Olympics measuring, comparing and analyzing medal counts
During the Olympics a country medal count is standard. Though countries may rearrange the count priority to make them look a bit better (see below a German by Gold ranking and a USA by total medal ranking).
Many links and jumping off points are offered here.
German newspaper rendition: Germany #5 (US #2)
US newspaper rendition: U.S. #1 (Germany #6)
There are number of interesting graphical representations using Excel that show performance in a way that will engage students–and students can dig back into the data. Best of all, the excel files are available for download!
Here’s a link for the 2012 Olympic games from the UK Guardian: http://www.guardian.co.uk/sport/datablog/2012/jul/30/olympic-medals-visualised-guardian
Excel Visualization of Olympic Medal Count (through 2008, but includes prior Olympics–can compare years with results shown on globe): http://www.enterprise-dashboard.com/excel-visualization-of-olympic-medal-count/
Excited! Here are some improvements: http://chandoo.org/wp/2008/08/12/olympic-medals-excel-chart-improved/
That’s all pretty cool, but what does it mean?
Students can see patterns geographically that correspond also with wealth. Students can use these graphs and discuss the patterns and they may be able to add new data from the London games to the excel sheets you can download and compare London results with prior results
Economist Dan Johnson of Colorado College is able to predict metal counts per county with more than 90 percent accuracy while using no information from specific athletes.

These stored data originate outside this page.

Lemma utf8_encode_total s :
  Forall scalar s -> exists bs, utf8_encode s = Some bs.
Proof.
  induction 1 as [|c s Hc Hs [bs IH]]; [exists []; reflexivity|].
  apply utf8_encode_char_scalar in Hc. destruct Hc as [b Hb].
  exists (b ++ bs). apply utf8_encode_cons; assumption.
Qed.

Lemma utf8_encode_app s : forall t bs bt,
  utf8_encode s = Some bs -> utf8_encode t = Some bt ->
  utf8_encode (s ++ t) = Some (bs ++ bt).
Proof.
  induction s as [|c s IH]; intros t bs bt Es Et.
  - apply Some_inj in Es. subst bs. exact Et.
  - cbn [utf8_encode] in Es.
    destruct (utf8_encode_char c) as [b|] eqn:Ec; [|discriminate].
    destruct (utf8_encode s) as [bs'|] eqn:E'; [|discriminate].
    apply Some_inj in Es. subst bs.
    cbn [app]. rewrite <- app_assoc.
    apply utf8_encode_cons; [exact Ec | exact (IH t bs' bt eq_refl Et)].
Qed.


(** X1. Whatever [data.decode("utf-8")] returns holds Unicode scalar values
    only (no surrogate, nothing above U+10FFFF), and encoding it again as
    UTF-8 gives back the very octets that were decoded. *)
Theorem decoded_text_is_scalar (bs : bytes) (s : str) :
  utf8_decode bs = Some s -> Forall scalar s /\ utf8_encode s = Some bs.
Proof.
  intros D. apply utf8_decode_iff in D. split; [|exact D].
  exact (utf8_encode_scalar s bs D).
Qed.

(** X2. Every text of Unicode scalar values has a UTF-8 encoding, and the
    strict decoder the script applies to the response body gives that text
    back from it. *)
Lemma decoded_text_is_scalar_witness :
  Forall scalar question
  /\ utf8_encode question = Some (list_byte_of_string "生成一个贪吃蛇项目").
Proof.
  apply (decoded_text_is_scalar (list_byte_of_string "生成一个贪吃蛇项目") question).
  reflexivity.
Defined.

Theorem scalar_text_round_trips (s : str) :
  Forall scalar s ->
  exists bs, utf8_encode s = Some bs /\ utf8_decode bs = Some s.
Proof.
  intros H. destruct (utf8_encode_total s H) as [bs E].
  exists bs. split; [exact E | exact (utf8_encode_decode s bs E)].
Qed.

(** X3. When the request goes through, the body, read in full, is valid
    UTF-8 and standard output accepts its text, the run ends normally and
    what it printed, encoded as UTF-8, is the body octet for octet
    followed by the single octet 0x0A: the body passes through
    verbatim. *)
Theorem body_passes_through_verbatim (net : network) (out : TextIO)
    res data text :
  transmit net conn (r_octets generate_request) = Returns tt ->
  respond net conn (r_octets generate_request) = Returns res ->
  content res = Returns data ->
  utf8_encode text = Some data ->
  write out text = Returns tt ->
  fst (run net out) = Returns tt
  /\ utf8_encode (stdout (snd (run net out))) = Some (data ++ [x0a]).
Proof.
  intros T R C V W.
  rewrite (run_read net out res (Returns data) T R C).
  rewrite (shown_printed out data text V W). cbn [fst snd stdout].
  split; [reflexivity|].
  apply utf8_encode_app; [exact V | reflexivity].
Qed.

Lemma scalar_text_round_trips_witness :
  exists bs, utf8_encode [128512; 233; 36] = Some bs
             /\ utf8_decode bs = Some [128512; 233; 36].
Proof.
  apply (scalar_text_round_trips [128512; 233; 36]).
  repeat (constructor; [unfold scalar; lia|]). constructor.
Defined.

Lemma body_passes_through_verbatim_witness :
  fst (run (answering echo_response) utf8_stdout) = Returns tt
  /\ utf8_encode (stdout (snd (run (answering echo_response) utf8_stdout)))
     = Some (list_byte_of_string "生成一个贪吃蛇项目" ++ [x0a]).
Proof.
  apply (body_passes_through_verbatim (answering echo_response) utf8_stdout
           echo_response (list_byte_of_string "生成一个贪吃蛇项目") question);
    reflexivity.
Defined.

(** ** Runs, outcome by outcome *)

Lemma Returns_inj {A} (a b : A) : Returns a = Returns b -> a = b.
Proof. congruence. Qed.
(** ** The two node classes and the extension [rgthree.TextBatch]
    (lines 161-257 and 406-447) *)

Inductive Class : Type := TextQueueProcessorNode | ImageQueueProcessorNode.

(** The output slot the jump-to-end closure reads: [this.outputs?.[2]] in
    the first class, [this.outputs?.[3]] in the second. *)
Definition total_slot (c : Class) : nat :=
  match c with
  | TextQueueProcessorNode => 2
  | ImageQueueProcessorNode => 3
  end.

(** The closures [addCustomWidgets] gives to [this.addWidget]. *)
Inductive ButtonAction : Type :=
| TriggerReset
| ToStart
| ToEnd (slot : nat).

(** One [this.addWidget("button", name, null, closure)]. *)
Record Button : Type := { b_name : string; b_action : ButtonAction }.

(** [addCustomWidgets] of the first copy (lines 169-190 and 212-233): the
    buttons it asks the host to add, in order. *)
Definition addCustomWidgets (c : Class) : list Button :=
  [ {| b_name := "🔄 Reset"; b_action := TriggerReset |};
    {| b_name := "⏮️ To Start"; b_action := ToStart |};
    {| b_name := "⏭️ To End"; b_action := ToEnd (total_slot c) |} ].

(** [this.widgets.find(w => w.name === "start_index").value = v] *)
Definition set_start_index (v : JsVal) (this : Node) : Result Node :=
  match n_widgets this with
  | None => Raise (TypeError "this.widgets")
  | Some ws =>
      match find_widget (VStr "start_index") ws with
      | None => Raise (TypeError "start_index")
      | Some (i, _) => Ok (set_widgets (Some (alter (set_value v) i ws)) this)
      end
  end.

(** [this.outputs?.[slot]?.value ?? 0] *)
Definition total_of (slot : nat) (this : Node) : Z :=
  match n_outputs this with
  | Some os =>
      match os !! slot with
      | Some (Some total) => total
      | _ => 0%Z
      end
  | None => 0%Z
  end.

(** What pressing a button does to its node.  The reset closure calls
    [triggerReset] (lines 192-200), which asks the host for the prompt and
    queues it: it writes nothing on the node, and its calls to the host are
    not shown here. *)
Definition press (a : ButtonAction) (this : Node) : Result Node :=
  match a with
  | TriggerReset => Ok this
  | ToStart => set_start_index (VNum 0) this
  | ToEnd slot =>
      let total := total_of slot this in
      if (0 <? total)%Z then set_start_index (VNum (total - 1)) this else Ok this
  end.

(** What [nodeType.prototype] holds under a name. *)
Inductive Member : Type :=
| HostMethod (f : HostFn)
| CreatedOverride (prev : option HostFn)
| RemovedOverride (prev : option HostFn)
| ClassConstructor (c : Class)
| ClassAddCustomWidgets (c : Class)
| ClassTriggerReset (c : Class).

How does he do it?
The model includes five key variables: income per capita, population,
political structure, climate, and a host nation advantage.
Johnson has links to the data, but students might just try the easier measures of income per capita and population.
Says Johnson: “The Olympics are a celebration of the exceptional, and the fact that an economic model can predict medal counts so accurately simply points to the fact that there are underlying patterns that favor certain nations over others. I watch for excellence, wherever it occurs, and I cheer most loudly where it is unpredicted.” (http://www.freakonomics.com/2012/03/16/who-will-win-the-most-medals-in-the-2012-summer-olympics/)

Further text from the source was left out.